The Ministry of Justice said the campaign to attract new magistrates from all backgrounds and a broad age range represented the largest recruitment effort in the 650-year history of the magistracy.
It comes as the government looks to increase magistrates’ sentencing powers to help ease pressure on the crown court system, which had a backlog of 58,728 cases as of November 2021.
At the same time 372,000 cases were outstanding in the magistrates’ courts, a drop of 70,000 from a peak in July 2020.
Magistrates courts deal with more than 90 per cent of criminal cases, ranging from minor theft to burglary, with only the more serious cases being heard before a jury at a crown court.
The number of volunteer magistrates in England and Wales has fallen from 29,270 in 2010-11 to 12,651 in 2020-2021, according to figures from the MoJ.
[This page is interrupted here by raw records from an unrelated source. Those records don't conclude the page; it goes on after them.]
Lemma clamp_round (x : float) :
  if PrimFloat.is_nan x then clamp (Math_round64 x) = nan
  else exists k, (0 <= k <= 100)%Z /\ clamp (Math_round64 x) = of_Z k.
Proof.
  rewrite is_nan_spec. unfold Math_round64.
  destruct (Prim2SF x) as [s|s| |s m e] eqn:E.
  - exists 0%Z. split; [lia|]. now rewrite clamp_spec, E.
  - exists (if s then 0 else 100)%Z. split; [destruct s; lia|].
    rewrite clamp_spec, E. now destruct s.
  - now rewrite clamp_spec, E.
  - destruct e as [|p|p].
    + exists (if s then 0 else 100)%Z. split; [destruct s; lia|].
      rewrite clamp_spec, E. now destruct s.
    + exists (if s then 0 else 100)%Z. split; [destruct s; lia|].
      rewrite clamp_spec, E. now destruct s.
    + pose proof (round_bound m p s (Prim2SF_mantissa x s m _ E)) as Hn. cbv zeta in *.
      set (n := ((2 * (if s then Zneg m else Zpos m) + 2 ^ Zpos p) / 2 ^ (Zpos p + 1))%Z) in *.
      destruct (Z.eqb_spec n 0) as [_|_].
      * exists 0%Z. split; [lia|]. now destruct s.
      * exists (Z.max 0 (Z.min 100 n)). split; [lia|]. now apply clamp_of_Z.
Qed.

Lemma to_number_of_Z (z : Z) : (- 2 ^ 53 < z < 2 ^ 53)%Z -> to_number (of_Z z) = int z.
Proof.
  intros Hz. unfold to_number. destruct z as [|m|m].
  - reflexivity.
  - rewrite Prim2SF_of_Z_pos by lia. unfold normal.
    destruct (Zpos (digits2_pos m) - 53)%Z as [|d|d] eqn:Ed.
    + unfold int. f_equal. cbn. lia.
    + unfold int. f_equal. cbn. lia.
    + rewrite iter_xO, (Z.mul_comm (Zpos m)), Z.gcd_comm, Z.gcd_mul_diag_l by lia.
      rewrite Z.div_same, (Z.mul_comm _ (Zpos m)), Z.div_mul by lia.
      cbn. unfold int. f_equal. lia.
  - rewrite Prim2SF_of_Z_neg by lia. unfold normal.
    destruct (Zpos (digits2_pos m) - 53)%Z as [|d|d] eqn:Ed; cbn [SFopp negb].
    + unfold int. f_equal. cbn. lia.
    + unfold int. f_equal. cbn. lia.
    + change (Zneg (Pos.iter xO m d)) with (- Zpos (Pos.iter xO m d))%Z.
      rewrite iter_xO, Z.gcd_opp_l, (Z.mul_comm (Zpos m)), Z.gcd_comm, Z.gcd_mul_diag_l by lia.
      rewrite Z.div_same, <- Z.mul_opp_r, (Z.mul_comm _ (- Zpos m)), Z.div_mul by lia.
      cbn. unfold int. f_equal. lia.
Qed.

Lemma Math_min64_real (a b : float) :
  PrimFloat.is_nan a = false -> PrimFloat.is_nan b = false ->
  PrimFloat.is_nan (Math_min64 a b) = false.
Proof.
  intros Ha Hb. unfold Math_min64. rewrite Ha, Hb. cbn [orb].
  now destruct (b <? a)%float, (is_zero a && is_zero b && get_sign b).
Qed.

(** ** Decimals that are read as finite numbers *)

(** A number that is not finite, or a decimal with a mantissa below [2^53]
    and at most 15 decimals: the numbers a weather service sends. *)
Definition short_decimal (x : number) : bool :=
  match x with
  | Fin m e => (Z.abs m <? 2 ^ 53)%Z && (e <=? 15)%nat
  | _ => true
  end.

Lemma pow10_short (e : nat) : (e <= 15)%nat -> exists b, pow10 e = Zpos b /\ (Zpos b < 2 ^ 53)%Z.
Proof.
  intros He. do 16 (destruct e as [|e]; [eexists; split; [reflexivity | reflexivity]|]). lia.
Qed.

(** Such a decimal is read as a finite number: the division does not
    overflow. *)
Lemma literal_finite (m : Z) (e : nat) :
  (Z.abs m < 2 ^ 53)%Z -> (e <= 15)%nat -> PrimFloat.is_finite (literal m e) = true.
Proof.
  intros Hm He. unfold literal. destruct (pow10_short e He) as (b & -> & Hb).
  apply div_of_Z_finite; lia.
Qed.

Lemma of_number_short (x : number) :
  short_decimal x = true -> JsNumber.is_finite x = true ->
  PrimFloat.is_finite (of_number x) = true.
Proof.
  destruct x as [| |m e]; try discriminate. cbn [short_decimal of_number].
  rewrite andb_true_iff, Z.ltb_lt, Nat.leb_le. intros [Hm He] _. now apply literal_finite.
Qed.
The reduction partly reflects that some crimes, such as minor motoring offences, are now dealt with via fixed penalty notices rather than in court.
The magistrates courts have been less badly affected by the pandemic than the crown court, where social distancing measures and the presence of a jury have led to two or three courtrooms being used for each trial.
The unpaid volunteer magistrates hear family and criminal cases in courts in their local community and sit at least 13 days a year, often while holding down a full-time job. They usually sit in a group of two or three alongside a qualified legal adviser.
The drive to recruit more magistrates, particularly among younger people and diverse groups, comes as the government seeks to make greater use of magistrates courts by increasing their sentencing powers and allowing them to hand out maximum prison sentences of a year, double the current limit.
Officials say the move will release an estimated 1,700 extra days of crown court time and help reduce the backlog more quickly.
Warnings have been expressed for a number of years that thousands of magistrates would need to be recruited because of a demographic crisis in the magistracy, where volunteers currently have to retire aged 70.
Figures published by the MoJ in 2020-2021 showed that 49 per cent of magistrates were aged 60 or over and only 6 per cent were aged under 40. Some 12 per cent were from ethnically diverse backgrounds.
Lay magistrates are recruited by local advisory committees in a process overseen by the MoJ.
Other measures the government has taken to ease the backlog in the crown court include investing £250m to support the courts and keeping 32 so-called Nightingale courts open until the end of March 2022 so that more courtrooms are available for criminal trials.